Beaumont Hospital (Ospidéal Beaumont) is a large teaching hospital located in Beaumont, Dublin, Ireland. It is managed by RCSI Hospitals - one of the hospital groups established by the Health Service Executive. Its academic partner is the Royal College of Surgeons in Ireland.

St. Joseph's Hospital (Raheny) is also under the management of the Beaumont Hospital Board.

==History==
The planning for the hospital, which was commissioned to replace the Richmond Surgical Hospital and the Jervis Street Hospital began in 1977. The design was based on the scheme for the Cork University Hospital. It was built at a cost of €52.7 million and was officially opened on 29 November 1987. Beaumont Hospital took over management of St. Joseph's Hospital in Raheny in August 2004.

The Dublin Brain Bank, a research facility for post-mortem storage and examination of brain tissue, opened at Beaumont Hospital in October 2008. A new cystic fibrosis unit opened at the hospital in December 2010 and a new radiation therapy unit for cancer treatment was established at the hospital in 2012.

The Ashlin Centre, a new adult psychiatric facility, was built and opened to patients in 2014.

The new RCSI Smurfit Building was opened on the Beaumont Hospital campus in 2018, built at a cost of €9.5 million.

==Services==
Beaumont Hospital employs approximately 3,000 staff. It provides 820 beds, of which 631 are in-patient acute beds, while 110 are reserved for acute day cases. A further 10 beds are designated for in-patient psychiatric care.

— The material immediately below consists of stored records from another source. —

(** The loop when every retrieval succeeds or signals not-found. *)
Lemma load_years_spec years (d : dict DataFrame) :
  (∀ y, y ∈ years → returns (loader y).2 ∨ not_found (loader y).2) →
  ∃ d', (load_years loader years d).2 = Return d'
    ∧ (NoDup (keys d) → NoDup (keys d'))
    ∧ (∀ y, y ∈ keys d' ↔ y ∈ keys d ∨ (y ∈ years ∧ returns (loader y).2))
    ∧ (∀ y df, (y, df) ∈ d' → (y, df) ∈ d ∨ (loader y).2 = Return df)
    ∧ printed (load_years loader years d).1 = omap (λ y, warning_of (loader y).2) years.
Proof.
  revert d. induction years as [|year years IH]; intros d Hok.
  - exists d. simpl. split; [done |]. split; [done |].
    split; [| split; [by left | done]].
    intros y. split; [by left |]. intros [? | [?%elem_of_nil _]]; done.
  - assert (∀ y, y ∈ years → returns (loader y).2 ∨ not_found (loader y).2) as Hok'.
    { intros y Hy. apply Hok. by right. }
    pose proof (loader_silent year) as Hsilent.
    destruct (Hok year) as [[df Hdf] | [msg Hmsg]]; [by left | |].
    + destruct (IH (setitem year df d) Hok') as (d' & Hd' & Hnd & Hk & Hv & Hp).
      exists d'. cbn [load_years omap list_omap].
      destruct (loader year) as [evs outcome] eqn:Hload.
      simpl in Hdf, Hsilent. subst outcome.
      destruct (load_years loader years (setitem year df d)) as [evs' r].
      simpl in Hd', Hp. simpl. split; [done |].
      split; [intros ?; by apply Hnd, NoDup_keys_setitem |].
      split; [| split].
      * intros y. rewrite Hk, elem_of_keys_setitem, elem_of_cons.
        split.
        -- intros [[-> | ?] | [? ?]]; [right | by left | right; split; eauto].
           split; [by left |]. rewrite Hload. by eexists.
        -- intros [? | [[-> | ?] ?]]; [left; by right | left; by left | right; done].
      * intros y df' Hin. destruct (Hv y df' Hin) as [Hset | ?]; [| by right].
        apply elem_of_setitem in Hset as [[-> ->] | ?]; [| by left].
        right. by rewrite Hload.
      * rewrite printed_app, Hsilent, Hp. done.
    + destruct (IH d Hok') as (d' & Hd' & Hnd & Hk & Hv & Hp).
      exists d'. cbn [load_years omap list_omap].
      destruct (loader year) as [evs outcome] eqn:Hload.
      simpl in Hmsg, Hsilent. subst outcome.
      destruct (load_years loader years d) as [evs' r].
      simpl in Hd', Hp. simpl. split; [done |]. split; [done |].
      split; [| split; [done |]].
      * intros y. rewrite Hk, elem_of_cons. split.
        -- intros [? | [? ?]]; [by left | right; split; eauto].
        -- intros [? | [[-> | ?] Hret]]; [by left | | right; done].
           rewrite Hload in Hret. by destruct Hret as [? [=]].
      * rewrite printed_app, Hsilent. simpl. by rewrite Hp.
Qed.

The hospital provides regional cancer services to the North East Region of the Republic of Ireland and was designated as one of Ireland's eight Cancer Centres of Excellence in 2007. The Smurfit Education & Research Centre, established in 2000, is the principal clinical research centre on the site of Beaumont Hospital.

Beaumont is the principal undergraduate and postgraduate medical training and research centre associated with the Royal College of Surgeons in Ireland with whom it shares its campus. It also provides clinical training for undergraduate nursing students from Dublin City University.

It is the Designated Cancer Centre and the Regional Treatment Centre for Ear, Nose and Throat, and Gastroenterology. It is also the National Referral Centre for Neurosurgery and Neurology, Renal Transplantation, and Cochlear Implantation.

==Recent developments==
In 2022, the Beaumont RCSI Cancer Centre — a collaboration between Beaumont Hospital, RCSI University of Medicine and Health Sciences, and St Luke's Radiation Oncology Network — received accreditation from the Organisation of European Cancer Institutes (OECI), becoming only the second cancer centre in Ireland to achieve this designation.

In January 2025, Beaumont Hospital launched a five-year strategic plan, Building Excellence in Care, Together (2025–2030), prioritising infrastructure renewal, digital transformation, and the pursuit of Joint Commission International (JCI) accreditation. Planning permission for a substantially expanded emergency department was submitted in October 2024.